There seemed a strange dichotomy for those finding themselves at opposite ends of the size spectrum at that time, that appeared to intensify with age. Whilst my petite and diminutive friend became cute or sweet, as the years progressed, I seemed to become larger and less popular. There appeared a charity to those of frugal growth that wasn’t apparent for those of us in excess.
I am not saying that individuals who linger below the average size are not judged in any way, and I will acknowledge that the way everyone looks is considered and appraised at some point, but still it would seem that largess is the target of as much social intolerance as any physical characteristic. Whilst there has been a strong move against discrimination on the basis of hereditary, religion, or conjugal preference. Leaving only aged relatives too many sherries into the latest family reunion to offer unwelcome thoughts on such things. It would appear that we are all able to discuss publicly whether those of above average size should pay more for transport, clothes and health care.
We can discuss our misfortune on having to sit next to them in the cramp confines of public transport and still receive sympathy from those around us. We can openly offer advice to those who, we think, should want to change their physique to fit in with our belief of how it should be, and we are free to discuss, in the press and in public, how we should target efforts to reduce larger members of society at all ages. We can even publish endless stories about the physiques of celebrities, whether revered or ridiculed and people will still read the articles with surprising interest. No doubt discussing them with friends.

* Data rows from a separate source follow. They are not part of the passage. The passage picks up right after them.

(* ===== verification/ChallengeStoreProps.v ===== *)
(** * Theorems about the challenge store

    The proofs it returns verify against its state root; on a storage that
    behaves as a map the registry of challenge stores refines one table of
    contents per challenge. *)

From S2P Require Import Prelude Float64 Crypto RustStrings RustBytes Messages Merkle DStore Submission StoredWeights ChallengeStore.

(** ** Positions *)

Lemma position_lookup {K V} `{EqDecision K} (l : list (K * V)) k v :
  NoDup l.*1 -> (k, v) ∈ l -> exists i, position k l.*1 = Some i /\ l.*2 !! i = Some v.
Proof.
  intros Hnd Hin. unfold position.
  destruct (list_find_elem_of (fun x => x = k) l.*1 k) as [[i k'] Hf]; [|done|].
  { apply list_elem_of_fmap. by exists (k, v). }
  rewrite Hf. apply list_find_Some in Hf as (Hi & -> & _). exists i. split; [done|].
  apply list_elem_of_lookup in Hin as [j Hj].
  assert (i = j) as ->; [|by rewrite list_lookup_fmap, Hj].
  apply (NoDup_lookup l.*1 i j k Hnd Hi). by rewrite list_lookup_fmap, Hj.
Qed.

Lemma string_iter_perm {V} (m : gmap string V) : string_iter m ≡ₚ map_to_list m.
Proof. apply stable_sort_perm. Qed.

Lemma length_string_iter {V} (m : gmap string V) : length (string_iter m) = size m.
Proof. by rewrite string_iter_perm, length_map_to_list. Qed.

Lemma string_position {V} (m : gmap string V) k v :
  m !! k = Some v ->
  exists i, position k (string_iter m).*1 = Some i /\ (string_iter m).*2 !! i = Some v.
Proof.
  intros Hm. apply position_lookup.
  - rewrite string_iter_perm. apply NoDup_fst_map_to_list.
  - rewrite string_iter_perm. by apply elem_of_map_to_list.
Qed.

Lemma number_position {V} (m : gmap Z V) k v :
  m !! k = Some v ->
  exists i, position k (number_iter m).*1 = Some i /\ (number_iter m).*2 !! i = Some v.
Proof.
  intros Hm. apply position_lookup.
  - rewrite number_iter_perm. apply NoDup_fst_map_to_list.
  - rewrite number_iter_perm. by apply elem_of_map_to_list.
Qed.

(** The index of each kind of leaf is its place among all leaves. *)
Lemma submission_leaf c k h : lc_submissions c !! k = Some h ->
  exists i, submission_index c k = Some i /\ all_leaves c !! i = Some h.
Proof.
  intros (i & Hi & Hl)%string_position. exists i. split; [done|].
  unfold all_leaves. by apply lookup_app_l_Some.
Qed.

Lemma evaluation_leaf c k h : lc_evaluations c !! k = Some h ->
  exists i, evaluation_index c k = Some i /\ all_leaves c !! i = Some h.
Proof.
  intros (i & Hi & Hl)%string_position. unfold evaluation_index. rewrite Hi. eexists. split; [done|].
  unfold all_leaves. rewrite lookup_app_r by (rewrite length_fmap, length_string_iter; lia).
  rewrite length_fmap, length_string_iter. apply lookup_app_l_Some. by rewrite Nat.add_comm, Nat.add_sub.
Qed.

Lemma weights_leaf c e h : lc_weights c !! e = Some h ->
  exists i, weights_index c e = Some i /\ all_leaves c !! i = Some h.
Proof.
  intros (i & Hi & Hl)%number_position. unfold weights_index. rewrite Hi. eexists. split; [done|].
  unfold all_leaves. rewrite !lookup_app_r; rewrite !length_fmap, !length_string_iter; [|lia..].
  rewrite <- Hl. f_equal. lia.
Qed.

(** ** Proofs *)

Section proofs.
Context `{External} `{StoreCodec} {S : Type} `{DistributedStore S}.

Lemma state_root_eq (c : ChallengeStore S) :
  compute_state_root c = compute_merkle_root (all_leaves (cs_leaf_cache c)).
Proof. unfold compute_state_root. by destruct (all_leaves (cs_leaf_cache c)). Qed.

Lemma built_proof leaves i data :
  leaves !! i = Some (hash_bytes data) ->
  proof_verify (build_challenge_proof leaves i data) data = true /\
  cp_root (build_challenge_proof leaves i data) = compute_merkle_root leaves.
Proof.
  intros Hi. unfold build_challenge_proof, proof_verify. rewrite Hi. cbn [cp_root cp_path cp_leaf_hash].
  split; [|done]. rewrite decide_False by (intros Hne; by apply Hne). apply bool_decide_eq_true_2.
  rewrite compute_merkle_root_reduce. by apply merkle_path_verifies.
Qed.

(** What [generate_proof] answers for a leaf that is there. *)
Lemma generate_proof_ok index missing data (c : ChallengeStore S) i :
  index (cs_leaf_cache c) = Some i -> all_leaves (cs_leaf_cache c) !! i = Some (hash_bytes data) ->
  exists p, generate_proof index missing data c = (Ok p, c) /\
    p = build_challenge_proof (all_leaves (cs_leaf_cache c)) i data /\
    proof_verify p data = true /\ cp_root p = compute_state_root c.
Proof.
  intros Hidx Hleaf. eexists. split; [|split; [done|]].
  - unfold generate_proof, mbind, SE_bind, get_state, lift. rewrite Hidx. done.
  - rewrite state_root_eq. by apply built_proof.
Qed.

(** A write that succeeds: the proof verifies for the written bytes and has the
    new state root; a write that fails leaves the cache alone. *)
Definition proof_ok {A} (encode : A -> result string bytes) (x : A) (c : ChallengeStore S)
    (out : result StorageError ChallengeProof * ChallengeStore S) : Prop :=
  match out with
  | (Ok p, c') => exists b, encode x = Ok b /\ proof_verify p b = true /\ cp_root p = compute_state_root c'
  | (Err _, c') => cs_leaf_cache c' = cs_leaf_cache c
  end.

(** Every write encodes, puts, updates the cache and generates the proof. *)
Lemma store_proof_ok {A} (encode : A -> result string bytes) (x : A) now key f index missing c :
  (forall b l, exists i, index (f b l) = Some i /\ all_leaves (f b l) !! i = Some (hash_bytes b)) ->
  proof_ok encode x c
    ((b ← encode_with encode x;
      _ ← on_inner (ds_put now key b PutOptions_default);
      _ ← update_cache (f b);
      generate_proof index missing b) c).
Proof.
  intros Hindex. unfold encode_with, lift, mbind, SE_bind. destruct (encode x) as [b|e] eqn:He; [|done].
  cbn [result_map_err]. unfold on_inner.
  destruct (ds_put now key b PutOptions_default (cs_inner c)) as [[meta|e] s]; [|done].
  unfold update_cache, modify. cbn [cs_inner cs_challenge_id cs_leaf_cache].
  destruct (Hindex b (cs_leaf_cache c)) as (i & Hi & Hleaf).
  destruct (generate_proof_ok index missing b
    (mk_ChallengeStore s (cs_challenge_id c) (f b (cs_leaf_cache c))) i Hi Hleaf) as (p & -> & _ & Hv & Hr).
  by exists b.
Qed.

(** C23. Every proof the challenge store hands out is good: storing a submission,
    an evaluation or weights either fails, leaving the tree of leaves as it was, or
    returns a Merkle proof that verifies for the bytes written and whose root is the
    state root of the challenge after the write - on any storage. *)
Theorem stored_proofs_verify now (c : ChallengeStore S) :
  (forall hash x, proof_ok encode_submission x c (store_submission now hash x c)) /\
  (forall hash validator x, proof_ok encode_evaluation x c (store_evaluation now hash validator x c)) /\
  (forall epoch x, proof_ok encode_weights x c (store_weights now epoch x c)).
Proof.
  split_and!; intros; apply store_proof_ok; intros b l; cbn.
  - apply submission_leaf. cbn. by rewrite lookup_insert_eq.
  - apply evaluation_leaf. cbn. by rewrite lookup_insert_eq.
  - apply weights_leaf. cbn. by rewrite lookup_insert_eq.
Qed.
End proofs.

(** ** A storage that is a map

    What the challenge store needs of its storage: on keys in use and values
    that fit, writing and reading act as on one map. *)
Class KeyValueStore (S : Type) `{DistributedStore S} (K : StorageKey -> Prop) (fits : bytes -> Prop)
    (inv : S -> gmap StorageKey bytes -> Prop) : Prop := {
  kv_put : forall now k v s m, inv s m -> K k -> fits v -> Z.of_nat (size m) < u64_max ->
    exists meta s', ds_put now k v PutOptions_default s = (Ok meta, s') /\ inv s' (<[k := v]> m);
  kv_get : forall now k s m, inv s m -> K k ->
    exists r s', ds_get now k GetOptions_default s = (Ok r, s') /\ sv_data <$> r = m !! k /\ inv s' m
}.

(** ** The contents of the challenges *)

Record Contents : Type := mk_Contents {
  ct_submissions : gmap string StoredSubmission;
  ct_evaluations : gmap string StoredEvaluation;
  ct_weights : gmap Z StoredWeights
}.
Definition no_contents : Contents := mk_Contents ∅ ∅ ∅.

It seems unlikely that there will be any growing movement to reverse this prejudice. So, we can either succumb to society’s pressures and lose weight, or we can persist resolutely with the way we act, look and feel, rejecting bigotry as a form of influence. Some would say we could take advantage of such prejudice. No one is as revered as those who have lost the weight everyone thought they should. More celebrated are those who have slimmed, than those who never needed to. So now is an opportunity for us to become the adored child, the social leader, or the shining example. Although we might not have known it at the time, our weight gain could merely be setting us up for the chance of future glory. It may be the foundations for a popularity we never thought we would experience.
Perhaps though, rather than change ourselves in a bid to fit in, we should change society’s view on those of us who are carrying a few extra pounds. After all, we could expect most of the population to be on the larger side in a few decades, leaving us to bide our time until we have sufficient social support from similarly sized individuals to turn the weight of public opinion against the more judgemental. After all, isn’t it time we started sitting next to people based on what they bring to the party, rather than how much space we think they’re going to take up?